Während Piscator ein hochtechnisiertes "Totaltheater" vorschwebte, das den Zuschauer mitten in das szenische Geschehen hineinreißen sollte, strebte Brecht "Verfremdung" und reflexive "Distanz" an. Exemplarisch für die unterschiedlichen Standpunkte der beiden Theatermacher ist ihr Umgang mit dem neuen Medium Film, das Brecht am Theater als illusionistisch ablehnte, während Piscator es so extensiv wie kein Regisseur vor und nach ihm einsetzte. Aber die reine Technik, die maschinenbestückte Bühne war ihm längst nicht alles: "Mein Interesse am Theater, das ich stets vertrat, war, das Theater zu einer moralischen Anstalt zu machen à la Diderot oder Schiller, und in Wirklichkeit dazu beizutragen, dass der Mensch im Theater sich erkenne und aus dem Theater seine Entwicklungsmöglichkeiten ziehe."

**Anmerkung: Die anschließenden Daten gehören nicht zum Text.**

(* ===== verification/FdTable.v ===== *)
(** File descriptor tables: crates/kernel/src/processes/fd_table.rs, with the
    system calls that change them (close, dup, dup3, pipe2 of
    crates/kernel/src/syscalls/linux.rs and io_ops.rs, and the tables' part of
    clone, execve and exit).

    A descriptor is a reference to a shared object. Copies and drops of a
    reference to a pipe end count it in and out, and a table owns its
    descriptors; [closed_tcp] lists the connections on which [request_close] has
    been called. *)
From S2P Require Import Prelude Headers ResultM Vfs Pipe.

Inductive FileDescriptor :=
  | Tty
  | UnboundUdpSocket
  | UdpSocket (socket : nat)
  | UnboundTcpSocket
  | TcpStream (conn : nat)
  | TcpListener (listener : nat)
  | PipeRead (pipe : nat)
  | PipeWrite (pipe : nat)
  | VfsFile (file : nat).

#[global] Instance FileDescriptor_eq_dec : EqDecision FileDescriptor.
Proof. solve_decision. Defined.

Record FdEntry := MkFd { descriptor : FileDescriptor; flags : Z }.

Abbreviation FdTable := (gmap Z FdEntry).

Record Fds := MkFds {
  tables : gmap nat FdTable;
  pipes : gmap nat PipeInner;
  next_pipe : nat;
  closed_tcp : list nat;
}.

Definition set_tables (s : Fds) (t : gmap nat FdTable) : Fds := MkFds t (pipes s) (next_pipe s) (closed_tcp s).
Definition set_pipes (s : Fds) (p : gmap nat PipeInner) : Fds := MkFds (tables s) p (next_pipe s) (closed_tcp s).

Section fd_table.
Context `{FH : FsHeaders}.
Open Scope stM_scope.

(** ** [FdFlags] *)
Definition is_nonblocking (fl : Z) : bool := negb (Z.land fl O_NONBLOCK =? 0).
Definition is_cloexec (fl : Z) : bool := negb (Z.land fl O_CLOEXEC =? 0).
Definition from_raw (raw : Z) : Z := Z.land raw (Z.lor O_NONBLOCK O_CLOEXEC).

(** ** The table itself *)
Definition fd_table_new : FdTable := <[0 := MkFd Tty 0]> (<[1 := MkFd Tty 0]> {[2 := MkFd Tty 0]}).

(** [(n..).find(|n| !self.table.contains_key(n))]: before a number is looked at, its
    successor is computed, which overflows at [i32::MAX]. *)
Fixpoint find_free (fuel : nat) (t : FdTable) (n : Z) : outcome Z :=
  match fuel with
  | O => Panic
  | S fuel =>
      if n =? 2 ^ 31 - 1 then Panic
      else if bool_decide (is_Some (t !! n)) then find_free fuel t (n + 1) else Ret n
  end.

Definition first_free (t : FdTable) (n : Z) : outcome Z := find_free (S (size t)) t n.

Definition get_entry (t : FdTable) (fd : Z) : result FdEntry :=
  match t !! fd with Some e => Okay e | None => Err EBADF end.

Definition get_vfs_file (t : FdTable) (fd : Z) : result nat :=
  match t !! fd with
  | Some (MkFd (VfsFile f) _) => Okay f
  | _ => Err EBADF
  end.

Definition get_flags (t : FdTable) (fd : Z) : result Z :=
  match t !! fd with Some e => Okay (flags e) | None => Err EBADF end.

Definition set_flags (t : FdTable) (fd fl : Z) : result FdTable :=
  match t !! fd with
  | Some e => Okay (<[fd := MkFd (descriptor e) fl]> t)
  | None => Err EBADF
  end.

(** ** References to pipe ends *)
Definition on_pipe (p : nat) (f : PipeInner → outcome PipeInner) : stM Fds unit := λ s,
  pi ← expect (pipes s !! p);
  pi ← f pi;
  Ret (Okay tt, set_pipes s (<[p := pi]> (pipes s))).

(** [FileDescriptor::clone] *)
Definition clone_descriptor (d : FileDescriptor) : stM Fds unit :=
  match d with
  | PipeRead p => on_pipe p add_reader
  | PipeWrite p => on_pipe p add_writer
  | _ => ok tt
  end.

(** The end of a descriptor. *)
Definition drop_descriptor (d : FileDescriptor) : stM Fds unit :=
  match d with
  | PipeRead p => on_pipe p close_read
  | PipeWrite p => on_pipe p (λ pi, fst <$> close_write pi)
  | _ => ok tt
  end.

Definition close_tcp_if_needed (d : FileDescriptor) : stM Fds unit :=
  match d with
  | TcpStream c => modify (λ s, MkFds (tables s) (pipes s) (next_pipe s) (closed_tcp s ++ [c]))
  | _ => ok tt
  end.

Definition get_table (h : nat) : stM Fds FdTable := λ s, t ← expect (tables s !! h); Ret (Okay t, s).
Definition put_table (h : nat) (t : FdTable) : stM Fds unit := modify (λ s, set_tables s (<[h := t]> (tables s))).

(** ** Operations on the table of process [h] *)
Definition allocate (h : nat) (d : FileDescriptor) : stM Fds Z :=
  t ←? get_table h;
  fd ←? lift (first_free t 0);
  put_table h (<[fd := MkFd d 0]> t);;?
  ok fd.

Definition replace_descriptor (h : nat) (fd : Z) (d : FileDescriptor) : stM Fds unit :=
  t ←? get_table h;
  e ←? from (get_entry t fd);
  put_table h (<[fd := MkFd d (flags e)]> t);;?
  drop_descriptor (descriptor e).

Definition dup_from (h : nat) (oldfd min_fd fl : Z) : stM Fds Z :=
  t ←? get_table h;
  e ←? from (get_entry t oldfd);
  clone_descriptor (descriptor e);;?
  newfd ←? lift (first_free t min_fd);
  put_table h (<[newfd := MkFd (descriptor e) fl]> t);;?
  ok newfd.

Definition drop_entry (e : option FdEntry) : stM Fds unit :=
  match e with Some e => drop_descriptor (descriptor e) | None => ok tt end.

Definition dup_to (h : nat) (oldfd newfd fl : Z) : stM Fds Z :=
  if oldfd =? newfd then fail EINVAL
  else
    t ←? get_table h;
    e ←? from (get_entry t oldfd);
    clone_descriptor (descriptor e);;?
    put_table h (<[newfd := MkFd (descriptor e) (from_raw fl)]> (delete newfd t));;?
    drop_entry (t !! newfd);;?
    ok newfd.

(** [FdTable::close] and the rest of the system call. *)
Definition close (h : nat) (fd : Z) : stM Fds unit :=
  t ←? get_table h;
  e ←? from (get_entry t fd);
  put_table h (delete fd t);;?
  close_tcp_if_needed (descriptor e);;?
  drop_descriptor (descriptor e).

Definition forM {S A} (f : A → stM S unit) : list A → stM S unit :=
  fix go l := match l with [] => ok tt | a :: l => f a;;? go l end.

Definition entries (t : FdTable) : list FdEntry := map snd (map_to_list t).

Definition drop_entries (t : FdTable) : stM Fds unit := forM (λ e, drop_descriptor (descriptor e)) (entries t).

Definition close_all (h : nat) : stM Fds unit :=
  t ←? get_table h;
  forM (λ e, close_tcp_if_needed (descriptor e)) (entries t);;?
  put_table h ∅;;?
  drop_entries t.

(** [table.retain(..)]: the entries that stay, and those that go. *)
Definition cloexec_entries (t : FdTable) : FdTable := filter (λ kv, is_cloexec (flags kv.2) = true) t.
Definition kept_entries (t : FdTable) : FdTable := filter (λ kv, is_cloexec (flags kv.2) ≠ true) t.

(** [FdTable::clone] *)
Definition clone_table (t : FdTable) : stM Fds unit := forM (λ e, clone_descriptor (descriptor e)) (entries t).

(** fork: the child [h'] gets a copy of the table. *)
Definition fork_table (h h' : nat) : stM Fds unit :=
  t ←? get_table h;
  clone_table t;;?
  put_table h' t.

(** execve by the only thread of [h]: a copy without the entries to be closed
    becomes the table of the new process [h'], and the old process ends. *)
Definition exec_table (h h' : nat) : stM Fds unit :=
  t ←? get_table h;
  clone_table t;;?
  forM (λ e, close_tcp_if_needed (descriptor e);;? drop_descriptor (descriptor e)) (entries (cloexec_entries t));;?
  put_table h' (kept_entries t);;?
  modify (λ s, set_tables s (delete h (tables s)));;?
  drop_entries t.

(** [new_pipe] and [do_pipe2], up to the write of the two numbers. *)
Definition new_pipe : stM Fds nat := λ s,
  Ret (Okay (next_pipe s),
       MkFds (tables s) (<[next_pipe s := pipe_new]> (pipes s)) (S (next_pipe s)) (closed_tcp s)).

Definition do_pipe2 (h : nat) : stM Fds (Z * Z) :=
  p ←? new_pipe;
  r ←? allocate h (PipeRead p);
  w ←? allocate h (PipeWrite p);
  ok (r, w).

(** ** A run: calls by processes, in any order *)
Inductive fd_event :=
  | FdOpen (h : nat) (d : FileDescriptor)
  | FdPipe2 (h : nat)
  | FdDup (h : nat) (oldfd min_fd fl : Z)
  | FdDup3 (h : nat) (oldfd newfd fl : Z)
  | FdClose (h : nat) (fd : Z)
  | FdFork (h h' : nat)
  | FdExec (h h' : nat)
  | FdExit (h : nat).

Definition is_pipe_end (d : FileDescriptor) : bool :=
  match d with PipeRead _ | PipeWrite _ => true | _ => false end.

Definition fd_exec (ev : fd_event) : stM Fds unit :=
  match ev with
  | FdOpen h d => if is_pipe_end d then fail EINVAL else allocate h d;;? ok tt
  | FdPipe2 h => do_pipe2 h;;? ok tt
  | FdDup h o m f => dup_from h o m f;;? ok tt
  | FdDup3 h o n f => dup_to h o n f;;? ok tt
  | FdClose h fd => close h fd
  | FdFork h h' => fork_table h h'
  | FdExec h h' => exec_table h h'
  | FdExit h => close_all h
  end.
End fd_table.
(** ** All calls *)
Inductive fs_call :=
  | Openat (dirfd path fl : Z) | Fstat (fd buf : Z) | Newfstatat (dirfd path buf fl : Z)
  | Statx (dirfd path fl buf : Z) | Getdents64 (fd buf count : Z) | Faccessat (dirfd path : Z)
  | Mkdirat (dirfd path : Z) | Unlinkat (dirfd path fl : Z) | Getcwd (buf size : Z) | Chdir (path : Z)
  | Statfs (path buf : Z) | Fstatfs (fd buf : Z) | Truncate (path len : Z) | Ftruncate (fd len : Z)
  | Fchmod (fd md : Z) | Fchmodat (dirfd path md : Z) | Fchown (fd u g : Z) | Fchownat (dirfd path u g : Z)
  | Readlinkat (path buf size : Z) | Symlinkat (target path : Z) | Linkat (old new : Z)
  | Renameat2 (old new fl : Z) | Lseek (fd o w : Z) | Read (fd buf count : Z) | Write (fd buf count : Z)
  | Readv (fd iov n : Z) | Writev (fd iov n : Z) | Sendfile (o i offset count : Z)
  | Pread64 (fd buf count o : Z) | Pwrite64 (fd buf count o : Z) | Fcntl (fd cmd arg : Z).

Definition run_call (k : fs_call) : callM Z :=
  match k with
  | Openat d p f => do_openat h pgid d p f | Fstat d a => do_fstat h d a | Newfstatat d p a f => do_newfstatat h d p a f
  | Statx d p f a => do_statx h d p f a | Getdents64 d a n => do_getdents64 h d a n | Faccessat d p => do_faccessat h d p
  | Mkdirat d p => do_mkdirat d p | Unlinkat d p f => do_unlinkat h d p f | Getcwd a n => do_getcwd a n
  | Chdir p => chdir p | Statfs p a => do_statfs p a | Fstatfs d a => do_fstatfs h d a | Truncate p l => do_truncate p l
  | Ftruncate d l => do_ftruncate h d l | Fchmod d m => do_fchmod h d m | Fchmodat d p m => do_fchmodat h d p m
  | Fchown d u g => do_fchown h d u g | Fchownat d p u g => do_fchownat h d p u g | Readlinkat p a n => do_readlinkat p a n
  | Symlinkat t p => do_symlinkat t p | Linkat o n => do_linkat o n | Renameat2 o n f => do_renameat2 o n f
  | Lseek d o w => lseek h d o w | Read d a n => do_read h d a n | Write d a n => do_write h d a n
  | Readv d a n => do_readv h d a n | Writev d a n => do_writev h d a n | Sendfile o i a n => do_sendfile h o i a n
  | Pread64 d a n o => do_pread64 h d a n o | Pwrite64 d a n o => do_pwrite64 h d a n o
  | Fcntl d c a => do_fcntl h d c a 3 4
  end.

End calls_wf.

(** ** Rename *)
Section rename.
Context `{FH : FsHeaders} {D : Type} `{DV : Devices D}.
Implicit Types s : FS D.

(** Node [n] is a tmpfs directory with entries [c]. *)
Definition dir_at s (n : nat) (c : gmap str nat) : Prop := ∃ i m, nodes s !! n = Some (MkNode i (TmpfsDir c m)).

Lemma remove_child_eq s n i c m name f : nodes s !! n = Some (MkNode i (TmpfsDir c m)) → c !! name = Some f →
  remove_child n name s = Ret (Okay f, set_nodes s (<[n := MkNode i (TmpfsDir (delete name c) m)]> (nodes s))).
Proof. intros Hn Hc. unfold remove_child, get_node, set_kind, fbind. rewrite Hn. bstep. cbn [kind]. rewrite Hc. simpl. by rewrite Hn. Qed.

Lemma remove_child_none s n i c m name : nodes s !! n = Some (MkNode i (TmpfsDir c m)) → c !! name = None →
  remove_child n name s = Ret (Err ENOENT, s).
Proof. intros Hn Hc. unfold remove_child, get_node, fbind. rewrite Hn. bstep. cbn [kind]. by rewrite Hc. Qed.

Lemma link_eq s n i c m name f : nodes s !! n = Some (MkNode i (TmpfsDir c m)) → c !! name = None →
  link n name f s = Ret (Okay tt, set_nodes s (<[n := MkNode i (TmpfsDir (<[name := f]> c) m)]> (nodes s))).
Proof.
  intros Hn Hc. unfold link, get_node, set_kind, fbind. rewrite Hn. bstep. cbn [kind]. rewrite Hc.
  rewrite bool_decide_false by (by intros []). by rewrite Hn.
Qed.

(** Replacing an entry: the old one, if any, goes. *)
Lemma replace_entry s n i c m name f : nodes s !! n = Some (MkNode i (TmpfsDir c m)) →
  (try (remove_child n name);;? link n name f)%stM s =
    Ret (Okay tt, set_nodes s (<[n := MkNode i (TmpfsDir (<[name := f]> c) m)]> (nodes s))).
Proof.
  intros Hn. destruct (c !! name) as [g|] eqn:Hc.
  - pose proof (remove_child_eq _ _ _ _ _ _ _ Hn Hc) as Hr.
    erewrite (fbind_ok (try _)); [|unfold try; by rewrite Hr].
    rewrite (link_eq _ _ i (delete name c) m); [|simpl; by rewrite lookup_insert_eq|by rewrite lookup_delete_eq].
    cbn [nodes set_nodes]. by rewrite insert_insert_eq, insert_delete_eq.
  - pose proof (remove_child_none _ _ _ _ _ _ Hn Hc) as Hr.
    erewrite (fbind_ok (try _)); [|unfold try; by rewrite Hr]. by apply link_eq.
Qed.

(** rename moves an entry. Between two tmpfs directories (or within one) it
    succeeds whenever the old name exists: the new name leads to the node afterwards,
    in place of what it led to before, the old name is gone, and every other entry of
    every directory, and every file's contents, stay as they were. *)
Theorem rename_moves s o co on n cn nn f : dir_at s o co → dir_at s n cn → co !! on = Some f →
  ∃ s', rename_entries o on n nn s = Ret (Okay tt, s') ∧
    dir_at s' n (<[nn := f]> (if decide (o = n) then delete on cn else cn)) ∧
    (o ≠ n → dir_at s' o (delete on co)) ∧
    ∀ k, k ≠ o → k ≠ n → nodes s' !! k = nodes s !! k.
Proof.
  intros (io & mo & Ho) (i & m & Hn) Hf. unfold rename_entries.
  rewrite (fbind_ok _ _ _ _ _ (remove_child_eq _ _ _ _ _ _ _ Ho Hf)). case_decide as E.
  - subst n. rewrite Ho in Hn. simplify_eq.
    rewrite (replace_entry _ o i (delete on cn) m) by (simpl; apply lookup_insert_eq).
    eexists. split; [reflexivity|]. split; [exists i, m; simpl; by rewrite lookup_insert_eq|]. split; [done|].
    intros k Hk _. simpl. by rewrite !lookup_insert_ne.
  - rewrite (replace_entry _ n i cn m) by (simpl; by rewrite lookup_insert_ne).
    eexists. split; [reflexivity|]. split; [exists i, m; simpl; by rewrite lookup_insert_eq|].
    split; [intros _; exists io, mo; simpl; by rewrite lookup_insert_ne, lookup_insert_eq|].
    intros k H1 H2. simpl. by rewrite !lookup_insert_ne.
Qed.
(* ===== verification/Virtqueue.v ===== *)
(** Virtio queues: crates/drivers/src/virtio/virtqueue.rs, with the device's side of
    the protocol as a step relation.

    The driver owns the descriptor table and the available ring, the device the used
    ring; both keep free-running 16-bit indices. A [DmaBuffer] is its physical
    address and length. *)
From S2P Require Import Prelude KUtil.

Record DmaBuffer := Dma { dma_addr : Z; dma_len : Z }.
Inductive BufferDirection := DriverWritable | DeviceWritable.

(** [NonEmptyVec<(DmaBuffer, BufferDirection)>]; chains are not empty. *)
Abbreviation chain := (list (DmaBuffer * BufferDirection)).

Record virtq_desc := Desc { d_addr : Z; d_len : Z; d_flags : Z; d_next : nat }.
Definition desc_zero : virtq_desc := Desc 0 0 0 0.

Definition VIRTQ_DESC_F_NEXT : Z := 1.
Definition VIRTQ_DESC_F_WRITE : Z := 2.
Definition VIRTQ_AVAIL_F_NO_INTERRUPT : Z := 1.

Record VirtQueue := VQ {
  descriptors : list virtq_desc;
  free_descriptor_indices : list nat;
  outstanding_buffers : gmap nat DmaBuffer;
  last_used_ring_index : Z;
  avail_flags : Z;
  avail_idx : Z;
  avail_ring : list nat;
  used_idx : Z;
  used_ring : list (Z * Z);
}.

Definition set_free (q : VirtQueue) (l : list nat) : VirtQueue :=
  VQ (descriptors q) l (outstanding_buffers q) (last_used_ring_index q) (avail_flags q) (avail_idx q) (avail_ring q)
    (used_idx q) (used_ring q).
Definition set_desc (q : VirtQueue) (i : nat) (d : virtq_desc) (o : gmap nat DmaBuffer) : VirtQueue :=
  VQ (<[i := d]> (descriptors q)) (free_descriptor_indices q) o (last_used_ring_index q) (avail_flags q) (avail_idx q)
    (avail_ring q) (used_idx q) (used_ring q).
Definition set_avail (q : VirtQueue) (idx : Z) (ring : list nat) : VirtQueue :=
  VQ (descriptors q) (free_descriptor_indices q) (outstanding_buffers q) (last_used_ring_index q) (avail_flags q) idx ring
    (used_idx q) (used_ring q).
Definition set_last_used (q : VirtQueue) (i : Z) : VirtQueue :=
  VQ (descriptors q) (free_descriptor_indices q) (outstanding_buffers q) i (avail_flags q) (avail_idx q) (avail_ring q)
    (used_idx q) (used_ring q).
Definition set_used (q : VirtQueue) (idx : Z) (ring : list (Z * Z)) : VirtQueue :=
  VQ (descriptors q) (free_descriptor_indices q) (outstanding_buffers q) (last_used_ring_index q) (avail_flags q)
    (avail_idx q) (avail_ring q) idx ring.
Definition enable_interrupts (q : VirtQueue) : VirtQueue :=
  VQ (descriptors q) (free_descriptor_indices q) (outstanding_buffers q) (last_used_ring_index q) 0 (avail_idx q)
    (avail_ring q) (used_idx q) (used_ring q).

Record UsedBufferEntry := UsedEntry { dma : DmaBuffer; written_len : Z }.
Record UsedBuffer := Used { index : nat; buffers : list UsedBufferEntry }.

Section queue.
Variable QUEUE_SIZE : nat.
Abbreviation QS := (Z.of_nat QUEUE_SIZE).
Implicit Types q : VirtQueue.

(** [desc], [driver] and [device] are the addresses of the three areas. *)
Definition virtqueue_new (queue_size desc driver device : Z) : outcome VirtQueue :=
  rassert (QS <? 2 ^ 16);;
  rassert (queue_size =? QS);;
  rassert (is_power_of_two queue_size);;
  rassert (desc mod 16 =? 0);;
  rassert (driver mod 2 =? 0);;
  rassert (device mod 4 =? 0);;
  Ret (VQ (replicate QUEUE_SIZE desc_zero) (seq 0 QUEUE_SIZE) ∅ 0 VIRTQ_AVAIL_F_NO_INTERRUPT 0 (replicate QUEUE_SIZE 0%nat)
         0 (replicate QUEUE_SIZE (0, 0))).

(** [n] times [free_descriptor_indices.pop()]. *)
Fixpoint pop_indices (n : nat) (free : list nat) : outcome (list nat * list nat) :=
  match n with
  | O => Ret ([], free)
  | S n =>
      match last free with
      | None => Panic
      | Some i => '(l, free) ← pop_indices n (removelast free); Ret (i :: l, free)
      end
  end.

Definition desc_of (buf : DmaBuffer) (dir : BufferDirection) (next : option nat) : virtq_desc :=
  let fl := match dir with DeviceWritable => VIRTQ_DESC_F_WRITE | DriverWritable => 0 end in
  match next with
  | Some n => Desc (dma_addr buf) (dma_len buf) (Z.lor fl VIRTQ_DESC_F_NEXT) n
  | None => Desc (dma_addr buf) (dma_len buf) fl 0
  end.

(** The loop that writes the descriptors; [indices] are those not used yet. *)
Fixpoint fill_chain q (indices : list nat) (bufs : chain) : outcome VirtQueue :=
  match bufs with
  | [] => Ret q
  | (buf, dir) :: bufs =>
      match indices with
      | [] => Panic
      | i :: indices =>
          rassert (bool_decide (i < length (descriptors q))%nat);;
          rassert (dma_len buf <? 2 ^ 32);;
          next ← match bufs with
                 | [] => Ret None
                 | _ :: _ => n ← expect (head indices); Ret (Some n)
                 end;
          rassert (bool_decide (outstanding_buffers q !! i = None));;
          fill_chain (set_desc q i (desc_of buf dir next) (<[i := buf]> (outstanding_buffers q))) indices bufs
      end
  end.

(** [None] is [NoFreeDescriptors]. *)
Definition put_buffer_chain q (bufs : chain) : outcome (option nat * VirtQueue) :=
  if bool_decide (length (free_descriptor_indices q) < length bufs)%nat then Ret (None, q)
  else
    '(indices, free) ← pop_indices (length bufs) (free_descriptor_indices q);
    q ← fill_chain (set_free q free) indices bufs;
    h ← expect (head indices);
    Ret (Some h, set_avail q (wrapping_add 16 (avail_idx q) 1)
                   (<[Z.to_nat (avail_idx q mod QS) := h]> (avail_ring q))).

Definition put_buffer q (buf : DmaBuffer) (dir : BufferDirection) : outcome (option nat * VirtQueue) :=
  put_buffer_chain q [(buf, dir)].

(** The loop over a finished chain. A turn takes an outstanding buffer or panics, so
    as many turns as descriptors are enough. *)
Fixpoint collect_chain (fuel : nat) q (current_idx : nat) (remaining : Z) : outcome (list UsedBufferEntry * VirtQueue) :=
  match fuel with
  | O => Panic
  | S fuel =>
      d ← expect (descriptors q !! current_idx);
      stored ← expect (outstanding_buffers q !! current_idx);
      let writable := negb (Z.land (d_flags d) VIRTQ_DESC_F_WRITE =? 0) in
      let written := if writable then Z.min remaining (dma_len stored) else dma_len stored in
      let remaining := if writable then Z.max 0 (remaining - dma_len stored) else remaining in
      let q := set_desc q current_idx desc_zero (delete current_idx (outstanding_buffers q)) in
      let q := set_free q (free_descriptor_indices q ++ [current_idx]) in
      if negb (Z.land (d_flags d) VIRTQ_DESC_F_NEXT =? 0) then
        '(rest, q) ← collect_chain fuel q (d_next d) remaining;
        Ret (UsedEntry stored written :: rest, q)
      else Ret ([UsedEntry stored written], q)
  end.

(** The loop over the used ring, up to the index read at the start. *)
Fixpoint receive_loop (fuel : nat) q (current_device_index : Z) : outcome (list UsedBuffer * VirtQueue) :=
  if last_used_ring_index q =? current_device_index then Ret ([], q)
  else match fuel with
       | O => Panic
       | S fuel =>
           '(result_id, result_len) ← expect (used_ring q !! Z.to_nat (last_used_ring_index q mod QS));
           rassert (result_id <? QS);;
           let head_index := Z.to_nat result_id in
           '(entries, q) ← collect_chain (S QUEUE_SIZE) q head_index result_len;
           let q := set_last_used q (wrapping_add 16 (last_used_ring_index q) 1) in
           '(rest, q) ← receive_loop fuel q current_device_index;
           Ret (Used head_index entries :: rest, q)
       end.

Definition receive_buffer q : outcome (list UsedBuffer * VirtQueue) :=
  receive_loop (Z.to_nat ((used_idx q - last_used_ring_index q) mod 2 ^ 16)) q (used_idx q).

(** ** The device's side *)
(** The next entry of the available ring it will take, and the chains it works on. *)
Record World := { vq : VirtQueue; dev_avail : Z; dev_inflight : list nat }.

Inductive vq_event :=
  | Put (c : chain)
  | Take
  | Complete (k : nat) (len : Z)
  | Receive.

Inductive vq_output := PutOut (h : option nat) | NoOut | ReceiveOut (l : list UsedBuffer).

(** A device that follows the protocol takes entries in order, and finishes the
    chains it works on in any order. *)
Definition vq_exec (w : World) (ev : vq_event) : outcome (vq_output * World) :=
  match ev with
  | Put c =>
      '(h, q) ← put_buffer_chain (vq w) c;
      Ret (PutOut h, {| vq := q; dev_avail := dev_avail w; dev_inflight := dev_inflight w |})
  | Take =>
      if dev_avail w =? avail_idx (vq w) then Ret (NoOut, w)
      else
        h ← expect (avail_ring (vq w) !! Z.to_nat (dev_avail w mod QS));
        Ret (NoOut, {| vq := vq w; dev_avail := wrapping_add 16 (dev_avail w) 1; dev_inflight := dev_inflight w ++ [h] |})
  | Complete k len =>
      match dev_inflight w !! k with
      | None => Ret (NoOut, w)
      | Some h =>
          let q := vq w in
          Ret (NoOut, {| vq := set_used q (wrapping_add 16 (used_idx q) 1)
                                 (<[Z.to_nat (used_idx q mod QS) := (Z.of_nat h, len)]> (used_ring q));
                         dev_avail := dev_avail w; dev_inflight := delete k (dev_inflight w) |})
      end
  | Receive =>
      '(l, q) ← receive_buffer (vq w);
      Ret (ReceiveOut l, {| vq := q; dev_avail := dev_avail w; dev_inflight := dev_inflight w |})
  end.

Fixpoint vq_run (w : World) (evs : list vq_event) : outcome (list vq_output * World) :=
  match evs with
  | [] => Ret ([], w)
  | ev :: evs => '(o, w) ← vq_exec w ev; '(os, w) ← vq_run w evs; Ret (o :: os, w)
  end.

(** ** The abstract queue *)
(** Requests with the name the driver knows them by: waiting, worked on, and done
    with the number of bytes the device wrote. *)
Record Requests := {
  waiting : list (nat * chain);
  working : list (nat * chain);
  finished : list (nat * chain * Z);
}.

Definition names (a : Requests) : list nat := (waiting a).*1 ++ (working a).*1 ++ (finished a).*1.*1.
Definition chains_of (a : Requests) : list chain := (waiting a).*2 ++ (working a).*2 ++ (finished a).*1.*2.

(** Descriptors in use. *)
Definition in_use (a : Requests) : nat := length (mjoin (chains_of a)).

(** The device's count of written bytes distributed over the writable buffers. *)
Fixpoint used_entries (c : chain) (remaining : Z) : list UsedBufferEntry :=
  match c with
  | [] => []
  | (buf, DeviceWritable) :: c =>
      UsedEntry buf (Z.min remaining (dma_len buf)) :: used_entries c (Z.max 0 (remaining - dma_len buf))
  | (buf, DriverWritable) :: c => UsedEntry buf (dma_len buf) :: used_entries c remaining
  end.

Inductive request_step : Requests → vq_event → vq_output → Requests → Prop :=
  | step_full a c : (QUEUE_SIZE < in_use a + length c)%nat → request_step a (Put c) (PutOut None) a
  | step_put a c h : (in_use a + length c ≤ QUEUE_SIZE)%nat → h ∉ names a →
      request_step a (Put c) (PutOut (Some h))
        {| waiting := waiting a ++ [(h, c)]; working := working a; finished := finished a |}
  | step_take a h c l : waiting a = (h, c) :: l →
      request_step a Take NoOut {| waiting := l; working := working a ++ [(h, c)]; finished := finished a |}
  | step_take_none a : waiting a = [] → request_step a Take NoOut a
  | step_complete a k len h c : working a !! k = Some (h, c) →
      request_step a (Complete k len) NoOut
        {| waiting := waiting a; working := delete k (working a); finished := finished a ++ [(h, c, len)] |}
  | step_complete_none a k len : working a !! k = None → request_step a (Complete k len) NoOut a
  | step_receive a : request_step a Receive (ReceiveOut ((λ f, Used f.1.1 (used_entries f.1.2 f.2)) <$> finished a))
        {| waiting := waiting a; working := working a; finished := [] |}.

Inductive request_run : Requests → list vq_event → list vq_output → Requests → Prop :=
  | run_nil a : request_run a [] [] a
  | run_cons a ev o a1 evs os a2 : request_step a ev o a1 → request_run a1 evs os a2 →
      request_run a (ev :: evs) (o :: os) a2.
End queue.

Wegen der politisch immer rigider werdenden Lage und wegen Liquiditätsproblemen emigrierte Piscator 1931 in die Sowjetunion, dann nach Frankreich und ab 1939 in die USA. Aber es gab für ihn weitere Fluchten: Vor den Auswüchsen des real existierenden Stalinismus, der mit den kommunistischen Idealen so rein gar nichts zu tun hatte. Und vor den Repressalien der McCarthy-Ära im Land der angeblich unbegrenzten Möglichkeiten. Also kehrte er nach 20 Jahren im Exil wieder in der Bundesrepublik Deutschland zurück und traf in den 1950er- und 1960er-Jahren, vor allem als Intendant der Freien Volksbühne West-Berlin, erneut den Nerv der Zeit mit Inszenierungen von Gegenwartsstücken zur NS-Vergangenheit - zum Beispiel mit dem Auschwitz-Oratorium "Die Ermittlung" von Peter Weiss (1965).